*** SUPPLIED MATERIAL ***
(* ===== verification/SplitterFacts.v ===== *)
(** * SplitterFacts: what the statement splitter emits and what it drops.

    [Inert] is a grammar of blanks and comments; on texts with plain comments the
    lexer's test for executable SQL agrees with it ([not_executable_inert]).
    [Reads] says that a text is a sequence of statements, inert text, terminators
    and command lines.  [Emits b out a] is the local form: turning the buffered
    text [b] into the buffer [a] emitted [out]; [Advances] is its form for whole
    steps, which may change the delimiter in force. *)

From S2P Require Import Prelude DbTypes Dialect Lexis MysqlRoutine TSqlFlow PlSql Splitter.
Import SqlDialectProfile SqlStatementSplitter.

(** ** Comments by their spelling

    A grammar of the texts that hold no SQL, written from the comment syntax
    alone: nothing below asks the lexer. *)

Section Inert.

Context (p : SqlDialectProfile.t).

Definition free_of (c : char) (s : text) : Prop := Forall (fun x => x <> c) s.

(** [Closes depth s rest]: inside [depth] open block comments, the outermost is
    closed in [s] right before [rest], or ([None]) nowhere.  Comments nest where
    the dialect nests them. *)
Inductive Closes : nat -> text -> option text -> Prop :=
| closes_end depth : Closes (S depth) [] None
| closes_outer rest : Closes 1 (star :: slash :: rest) (Some rest)
| closes_inner depth s r : Closes (S depth) s r -> Closes (S (S depth)) (star :: slash :: s) r
| closes_nested depth s r :
    supports_nested_block_comments p = true -> Closes (S (S depth)) s r -> Closes (S depth) (slash :: star :: s) r
| closes_char depth c s r :
    starts_with [star; slash] (c :: s) = false ->
    supports_nested_block_comments p && starts_with [slash; star] (c :: s) = false ->
    Closes (S depth) s r -> Closes (S depth) (c :: s) r.

(** Blanks; [--] comments and, where the dialect has them, [#] comments, up to the
    end of the line; block comments, closed or not, unless they are executable
    ([/*!], [/*M!]). *)
Inductive Inert : text -> Prop :=
| inert_nil : Inert []
| inert_blank c s : is_whitespace c = true -> Inert s -> Inert (c :: s)
| inert_line opener body rest :
    opener = [dash; dash] \/ (supports_hash_line_comments p = true /\ opener = [hash]) ->
    free_of nl body -> rest = [] \/ (exists r, rest = nl :: r) -> Inert rest -> Inert (opener ++ body ++ rest)
| inert_block s r :
    starts_with [bang] s = false -> starts_with [77%N; bang] s = false -> Closes 1 s r ->
    (forall rest, r = Some rest -> Inert rest) -> Inert (slash :: star :: s).

(** The spellings where the lexer departs from the comment syntax: it takes the
    opener [/*/] for a complete comment, and a nested [*/*] for an end and a new
    beginning. *)
Definition plain_comments (s : text) : bool :=
  negb (contains [slash; star; slash] s) && negb (supports_nested_block_comments p && contains [star; slash; star] s).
***
◆ WHAT YOU ARE ASKED TO DO
Determine how many lines of the data include the word "opener". Reply with the count and no other text.

◆ ANSWER TO THIS TASK
4